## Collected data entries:
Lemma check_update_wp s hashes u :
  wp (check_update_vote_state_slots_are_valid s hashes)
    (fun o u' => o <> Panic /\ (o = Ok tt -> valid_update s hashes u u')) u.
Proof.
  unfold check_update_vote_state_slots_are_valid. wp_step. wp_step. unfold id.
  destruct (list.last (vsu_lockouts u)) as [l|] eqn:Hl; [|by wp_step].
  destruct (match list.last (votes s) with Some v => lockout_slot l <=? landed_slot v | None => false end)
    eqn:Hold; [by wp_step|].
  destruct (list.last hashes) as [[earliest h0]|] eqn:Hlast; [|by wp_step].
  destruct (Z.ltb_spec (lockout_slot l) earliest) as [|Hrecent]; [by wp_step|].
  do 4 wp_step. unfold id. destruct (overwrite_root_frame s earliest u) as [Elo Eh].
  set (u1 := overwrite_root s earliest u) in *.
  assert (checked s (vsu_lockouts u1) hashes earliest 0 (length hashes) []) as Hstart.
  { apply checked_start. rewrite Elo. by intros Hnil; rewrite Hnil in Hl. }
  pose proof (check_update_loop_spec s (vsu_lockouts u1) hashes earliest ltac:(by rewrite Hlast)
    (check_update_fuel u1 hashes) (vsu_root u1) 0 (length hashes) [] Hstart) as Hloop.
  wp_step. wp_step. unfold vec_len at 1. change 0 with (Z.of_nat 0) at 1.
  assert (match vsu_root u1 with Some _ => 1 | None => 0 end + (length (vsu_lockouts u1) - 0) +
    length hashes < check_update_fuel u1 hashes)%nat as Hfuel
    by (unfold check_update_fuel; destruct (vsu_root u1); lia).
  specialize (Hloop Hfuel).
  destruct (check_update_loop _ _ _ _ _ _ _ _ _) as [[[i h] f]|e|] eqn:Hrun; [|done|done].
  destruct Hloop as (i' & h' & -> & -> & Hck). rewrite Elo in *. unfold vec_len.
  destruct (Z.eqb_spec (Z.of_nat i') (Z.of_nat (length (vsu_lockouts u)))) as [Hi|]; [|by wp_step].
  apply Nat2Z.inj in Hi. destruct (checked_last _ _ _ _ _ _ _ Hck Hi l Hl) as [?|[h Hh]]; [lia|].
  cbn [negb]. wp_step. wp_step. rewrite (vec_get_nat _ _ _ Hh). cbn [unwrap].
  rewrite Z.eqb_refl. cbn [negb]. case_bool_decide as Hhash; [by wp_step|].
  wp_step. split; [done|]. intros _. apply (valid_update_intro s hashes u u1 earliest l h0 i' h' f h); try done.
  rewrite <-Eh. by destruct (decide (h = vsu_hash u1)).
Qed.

## Problem to work on:
Would you write out all of the data exactly as given?

## Finished task:
Lemma check_update_wp s hashes u :
  wp (check_update_vote_state_slots_are_valid s hashes)
    (fun o u' => o <> Panic /\ (o = Ok tt -> valid_update s hashes u u')) u.
Proof.
  unfold check_update_vote_state_slots_are_valid. wp_step. wp_step. unfold id.
  destruct (list.last (vsu_lockouts u)) as [l|] eqn:Hl; [|by wp_step].
  destruct (match list.last (votes s) with Some v => lockout_slot l <=? landed_slot v | None => false end)
    eqn:Hold; [by wp_step|].
  destruct (list.last hashes) as [[earliest h0]|] eqn:Hlast; [|by wp_step].
  destruct (Z.ltb_spec (lockout_slot l) earliest) as [|Hrecent]; [by wp_step|].
  do 4 wp_step. unfold id. destruct (overwrite_root_frame s earliest u) as [Elo Eh].
  set (u1 := overwrite_root s earliest u) in *.
  assert (checked s (vsu_lockouts u1) hashes earliest 0 (length hashes) []) as Hstart.
  { apply checked_start. rewrite Elo. by intros Hnil; rewrite Hnil in Hl. }
  pose proof (check_update_loop_spec s (vsu_lockouts u1) hashes earliest ltac:(by rewrite Hlast)
    (check_update_fuel u1 hashes) (vsu_root u1) 0 (length hashes) [] Hstart) as Hloop.
  wp_step. wp_step. unfold vec_len at 1. change 0 with (Z.of_nat 0) at 1.
  assert (match vsu_root u1 with Some _ => 1 | None => 0 end + (length (vsu_lockouts u1) - 0) +
    length hashes < check_update_fuel u1 hashes)%nat as Hfuel
    by (unfold check_update_fuel; destruct (vsu_root u1); lia).
  specialize (Hloop Hfuel).
  destruct (check_update_loop _ _ _ _ _ _ _ _ _) as [[[i h] f]|e|] eqn:Hrun; [|done|done].
  destruct Hloop as (i' & h' & -> & -> & Hck). rewrite Elo in *. unfold vec_len.
  destruct (Z.eqb_spec (Z.of_nat i') (Z.of_nat (length (vsu_lockouts u)))) as [Hi|]; [|by wp_step].
  apply Nat2Z.inj in Hi. destruct (checked_last _ _ _ _ _ _ _ Hck Hi l Hl) as [?|[h Hh]]; [lia|].
  cbn [negb]. wp_step. wp_step. rewrite (vec_get_nat _ _ _ Hh). cbn [unwrap].
  rewrite Z.eqb_refl. cbn [negb]. case_bool_decide as Hhash; [by wp_step|].
  wp_step. split; [done|]. intros _. apply (valid_update_intro s hashes u u1 earliest l h0 i' h' f h); try done.
  rewrite <-Eh. by destruct (decide (h = vsu_hash u1)).
Qed.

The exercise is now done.